Cuando llegamos a este punto el conflicto está servido, la reacción ante la amenaza, sea ésta irracional o no, provoca reacciones defensivas como el aumento de la cohesión grupal, de la identidad nacional, la búsqueda por restaurar o incrementar la autoestima colectiva o el aumento de la diferenciación endo-exogrupal, entre otros, cuya finalidad es la de acrecentar la capacidad de afrontamiento ante la amenaza y, por tanto, de “supervivencia”, nuestra, de los nuestros, de lo nuestro.

¿Y esto es bueno o malo? Pues siento decepcionarles por parecer algo relativista pero la respuesta más correcta es depende. Tendemos a pensar -incluso los profesionales del asunto- que de este tipo de situaciones solo se pueden derivar cosas negativas, pero esto no es necesariamente así. Por poner un ejemplo sencillo pero claro, es como la energía nuclear, que es buena o mala dependiendo de cómo y con qué fines se utilice. Así que, es cierto que el desencadenamiento de este tipo de procesos puede desembocar en situaciones terribles, sobre todo, cuando son utilizadas por psicópatas con un fin perverso. Ahí están efectos tan reconocibles para todos como la dominación, la búsqueda del poder, los conflictos entre grupos, los atentados, la discriminación, la xenofobia, el favoritismo, los prejuicios, la corrupción y tantos otros. Algunos estudios en este sentido demuestran que al aumentar la prominencia de la mortalidad, los grupos se vuelven más conservadores, más permisivos con los malos actos de los suyos, más severos con lo que amenaza su visión del mundo, trabajan más en equipo para defenderse y tratan de aumentar su autoestima, normalmente, a base de buscar enemigos.
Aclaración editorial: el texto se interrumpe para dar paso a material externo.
Lemma fetchall_batches_witness :
  fetchall_internal false 2 2 None (world_with [rows_reply (batch 1) true; rows_reply (batch 2) false])
  = (Ok [batch 1; batch 2], world_with []).
Proof.
  refine (proj1 (fetchall_batches false 2 None _ open_op (world_has_op _)) [batch 1; batch 2] [] _ 2 (le_n 2)).
  eapply fetches_more; [reflexivity|reflexivity|]. by eapply fetches_last.
Defined.

(** Initialized, then running, then finished. *)
Lemma wait_outcome_witness :
  wait 2 2 0 (world_with [state_reply 0; state_reply 1; state_reply 2])
  = (Ok (), asked open_op 2 (world_with [state_reply 0; state_reply 1; state_reply 2])) ∧
  ∀ fuel, (wait fuel 2 0 (world_with [])).1 = Raise Diverges.
Proof.
  split.
  - refine (proj1 (wait_outcome 2 0 _ open_op (world_has_op _)) 2 _ _ _ 2 (le_n 2)); [done| |by left].
    intros [|[|j]] Hj; [done|done|lia].
  - refine (proj2 (proj2 (wait_outcome 2 0 _ open_op (world_has_op _))) _ _); [done|].
    intros j. assert (before open_op j (remote (world_with [])) = []) as E
      by (induction j as [|j IH]; [done|cbn [before]; by rewrite IH]).
    unfold finished_at. by rewrite E.
Defined.

(** An operation that has failed. *)
Definition failed_world : pyworld := world_with [state_reply 5].

Lemma wait_bounded_witness :
  let '(result, w') := wait 5 2 1 failed_world in
  (result = Ok () ∨ result = timed_out ∧ (20 * 1 < slept w' - slept failed_world)%Z) ∧
  (0 ≤ slept w' - slept failed_world ≤ 40 * 1 + 1)%Z ∧
  w' = PyWorld (services failed_world) (sessions failed_world) (operations failed_world)
         (next_object failed_world) (remote w') (slept w').
Proof.
  exact (wait_bounded 2 1 failed_world open_op 5 (world_has_op _) eq_refl eq_refl).
Defined.
(* ===== verification/HsExtObjects.v ===== *)
(** * ext.pyx: the objects and what they stand for

    An invariant of the store over all sequences of calls, the life of a session and an
    operation, the cached schema, column descriptors, and the data frame of a result.
    Statements hold for every [Thrift] instance. *)

From S2P Require Import Prelude PyStr PyUtf8 HsTypes HsColumns HsClient HsDemo HsExt HsExtFacts.

Section objects.
Context `{Thrift} (PY2 : bool).

(** ** The invariant

    Every object has its C++ object, and its parent is still there and speaks over the
    same connection; an operation carries its parent's session handle. *)
Definition service_ok (s : PyService) : Prop :=
  ∃ sp c, service s = Some sp ∧ Service.rpc sp = Some c.

Definition session_ok (svs : gmap nat PyService) (s : PySession) : Prop :=
  ∃ sp sv svp, session s = Some sp ∧ svs !! session_parent s = Some sv ∧
    service sv = Some svp ∧ Service.rpc svp = Some (Session.rpc sp).

Definition operation_ok (ss : gmap nat PySession) (p : PyOperation) : Prop :=
  ∃ o s sp, op p = Some o ∧ ss !! operation_parent p = Some s ∧ session s = Some sp ∧
    Operation.rpc o = Session.rpc sp ∧
    (Operation.open_ o = true → Operation.session_handle o = Session.handle sp).

Record wf (w : pyworld) : Prop := {
  wf_services : map_Forall (λ r s, r < next_object w ∧ service_ok s) (services w);
  wf_sessions : map_Forall (λ r s, r < next_object w ∧ session_ok (services w) s) (sessions w);
  wf_operations :
    map_Forall (λ r p, r < next_object w ∧ operation_ok (sessions w) p) (operations w) }.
La historia nos proporciona decenas de ejemplos de tiranos que han utilizado un chivo expiatorio, los otros, para manipular a la masa sentimental saltándose la legitimidad democrática y constitucional

La historia nos proporciona decenas de ejemplos de tiranos que han utilizado un chivo expiatorio, los otros (sea lo que sea que signifique eso), para manipular a la masa sentimental saltándose la legitimidad democrática y constitucional, generando discursos de odio, utilizando la educación para manipular a los niños inocentes sin posibilidad alguna de defenderse para crear siervos de su gleba, supremacistas dedicados a eliminar derechos individuales por motivo de lengua, lugar de nacimiento, raza o religión, leyes que multan si no rotulas en una determinada lengua, mafias dedicadas a confeccionar listados de aquellos que no votan lo que ellos dictan o a acosarles en sus casas o negocios marcándoles con la estrella, siempre la estrella.
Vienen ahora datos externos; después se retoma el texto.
Lemma readN_run n sd : readN n sd = Some (repeat (readByte (spi sd)) n, sd, []).
Proof.
  induction n as [|n IH]; [reflexivity|].
  cbn [readN bind ret Monad_M]. unfold bindM.
  rewrite Read_run, IH. reflexivity.
Qed.

Lemma writes_deselected sd ds :
  Forall (fun d => selHigh sd d = true) ds -> writes ds sd = Some (tt, sd, []).
Proof.
  induction 1 as [|d ds Hd _ IH]; [reflexivity|].
  cbn [writes bind ret Monad_M]. unfold bindM.
  rewrite (Write_deselected sd d Hd), IH. reflexivity.
Qed.

(** ** Clocking bits *)

Lemma clockPair_mid sd p b :
  drivesBit sd p b -> clock (spi sd) = false -> index (spi sd) <> 0 ->
  let l := misoLevel sd (misoBit (spi sd)) in
  clockPair p sd =
  Some (l, with_spi (mkSpiState false (wrap8 (index (spi sd) - 1))
                       (misoBuffer (spi sd)) (misoQueue (spi sd)) l
                       (shiftBit (spi sd) b)) sd, []).
Proof.
  intros (Hs1 & Hk1 & Hs2 & Hk2 & Hm) Hc Hi l.
  unfold clockPair. cbn [bind ret Monad_M]. unfold bindM.
  rewrite (Write_rising _ _ Hs1 Hc Hk1).
  unfold Read, getSd. cbn [bind ret Monad_M]. unfold bindM, retM.
  rewrite Write_falling_mid; try assumption; try reflexivity.
  subst l b. destruct sd as [dat sz [c i mb q rb ib] pm m1 m2 m3 m4].
  reflexivity.
Qed.

Lemma clockPair_last sd p b :
  drivesBit sd p b -> clock (spi sd) = false -> index (spi sd) = 0 ->
  let l := misoLevel sd (misoBit (spi sd)) in
  let v := shiftBit (spi sd) b in
  let q := misoQueue (spi sd) ++ response v in
  clockPair p sd =
  Some (l, with_spi (mkSpiState false 7 (hd 0 q) (tl q) l 0) sd,
        responseLog v ++ [Exchange v (hd 0 q)]).
Proof.
  intros (Hs1 & Hk1 & Hs2 & Hk2 & Hm) Hc Hi l v q.
  unfold clockPair. cbn [bind ret Monad_M]. unfold bindM.
  rewrite (Write_rising _ _ Hs1 Hc Hk1).
  unfold Read, getSd. cbn [bind ret Monad_M]. unfold bindM, retM.
  rewrite Write_falling_last; try assumption; try reflexivity.
  subst l v q b. destruct sd as [dat sz [c i mb q rb ib] pm m1 m2 m3 m4].
  cbn. rewrite app_nil_r. reflexivity.
Qed.

Lemma last_cons_default (x : byte) l d : last (x :: l) d = last l x.
Proof.
  revert x d. induction l as [|y l IH]; intros x d; [reflexivity|].
  change (last (x :: y :: l) d) with (last (y :: l) d).
  rewrite (IH y d), (IH y x). reflexivity.
Qed.

(** Clocking fewer bits than remain in the current byte. *)
Lemma clockPairs_mid ps : forall bs sd,
  drives sd ps bs -> clock (spi sd) = false ->
  Z.of_nat (length ps) <= index (spi sd) < 256 ->
  let rs := sent (misoLevel sd) (misoBuffer (spi sd)) (index (spi sd)) (length ps) in
  clockPairs ps sd =
  Some (rs,
        with_spi (mkSpiState false (index (spi sd) - Z.of_nat (length ps))
                    (misoBuffer (spi sd)) (misoQueue (spi sd))
                    (last rs (readByte (spi sd)))
                    (shiftIn (mosiBuffer (spi sd)) (index (spi sd)) bs)) sd,
        []).
Proof.
  induction ps as [|p ps IH]; intros bs sd Hd Hc Hi; inversion Hd; subst.
  - destruct sd as [dat sz [c i mb q rb ib] pm m1 m2 m3 m4]. cbn in *. subst c.
    rewrite Z.sub_0_r. reflexivity.
  - cbn [length] in Hi. rewrite Nat2Z.inj_succ in Hi.
    cbn [clockPairs bind ret Monad_M]. unfold bindM.
    rewrite (clockPair_mid sd p y) by (assumption || lia).
    rewrite (IH l'); [ | assumption | reflexivity | cbn; unfold wrap8; rewrite Z.mod_small; lia ].
    destruct sd as [dat sz [c i mb q rb ib] pm m1 m2 m3 m4].
    cbn [spi index misoBuffer misoQueue readByte mosiBuffer with_spi length
         sent shiftIn data size pins maskSclk maskMosi maskMiso maskSs] in *.
    unfold retM, wrap8. rewrite Z.mod_small by lia.
    rewrite last_cons_default, Nat2Z.inj_succ.
    unfold shiftBit, misoLevel, misoBit. cbn.
    replace (i - Z.succ (Z.of_nat (length ps))) with (i - 1 - Z.of_nat (length ps)) by lia.
    reflexivity.
Qed.
(** X23. What [tinkifyBins] does to the text of a bin. A text that does
    not start with [#!] is written back as it was read. Any other text is
    either left as it is or has one [node] replaced by [tish]: one that
    stands before the first line feed and is followed by the end of the
    text or by a character that is neither a hyphen nor a word character.
    Of several such places on the first line it is the last that is
    rewritten, so that [#!/opt/node/bin/node] becomes
    [#!/opt/node/bin/tish], and the lines after the first are kept. *)
Theorem tinkify_rewrites_inside_the_shebang (data : string) :
  (String.prefix "#!" data = false -> Dependencies.tinkify data = data) /\
  (Dependencies.tinkify data = data \/
   exists before after,
     data = "#!" ++ before ++ "node" ++ after /\
     Dependencies.tinkify data = "#!" ++ before ++ "tish" ++ after /\
     Dependencies.node_ends after = true /\
     ~ In (ascii_of_nat 10) (list_ascii_of_string before)) /\
  Dependencies.tinkify ("#!/usr/bin/env node" ++ String (ascii_of_nat 10) data)
    = "#!/usr/bin/env tish" ++ String (ascii_of_nat 10) data /\
  Dependencies.tinkify ("#!/opt/node/bin/node" ++ String (ascii_of_nat 10) data)
    = "#!/opt/node/bin/tish" ++ String (ascii_of_nat 10) data.
Proof.
  split; [| split; [| split]].
  - intros Hprefix. unfold Dependencies.tinkify.
    destruct (strip_prefix "#!" data) as [line |] eqn:Hstrip; [| done].
    apply strip_prefix_prefix in Hstrip. congruence.
  - unfold Dependencies.tinkify.
    destruct (strip_prefix "#!" data) as [line |] eqn:Hstrip; [| by left].
    destruct (Dependencies.tishify_last false line) as [line' |] eqn:Hlast; [| by left].
    right. apply strip_prefix_Some in Hstrip.
    destruct (tishify_last_Some _ _ _ Hlast) as (before & after & -> & -> & Hends & Hnl).
    by exists before, after.
  - reflexivity.
  - reflexivity.
Qed.

Lemma tinkify_rewrites_inside_the_shebang_witness :
  Dependencies.tinkify "module.exports = require('node')" = "module.exports = require('node')".
Proof.
  exact (proj1 (tinkify_rewrites_inside_the_shebang "module.exports = require('node')")
           eq_refl).
Defined.

(** ** Which lockfile the installer works from *)

Section Prepare.

Context {jp : JsonParser} {ss : Ssri} {co : Collaborators}.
Ahora bien, no es menos cierto que estos mismos mecanismos psicosociales sirven, precisamente, para combatir esos mismos males, una cuña de su propia madera. La Historia nos muestra que los mismos procesos permitieron también la organización para combatir, primero, y derrotar, después, tanta tiranía. No hace falta irse a principios del siglo XX para encontrar buenos ejemplos de lo que digo, basta con mirar hoy mismo hacia Cataluña.

El ser humano, equivocado o no, suele hacer las cosas por algo

Es en estos términos en los que pueden entenderse algunos de los conflictos y acontecimientos políticos que estamos viviendo en Europa. La reacción a una amenaza, o a lo que se vive como tal, no se trata de un virus ni de un rasgo de personalidad que caracterice a una ideología o grupo social, sino de mecanismos psicosociales, fundamentalmente defensivos (no siempre ofensivos, como suele proponerse desde algunos partidos políticos y medios de comunicación). No se trata, por tanto, de que nos estén creciendo los malos como setas (a veces sí), suele deberse más a efectos perversos de la situación. La explicación del comportamiento humano debe basarse en procesos dinámicos y multivariados, alejándose de explicaciones simplistas y de tópicos deterministas. El ser humano, equivocado o no, suele hacer las cosas por algo.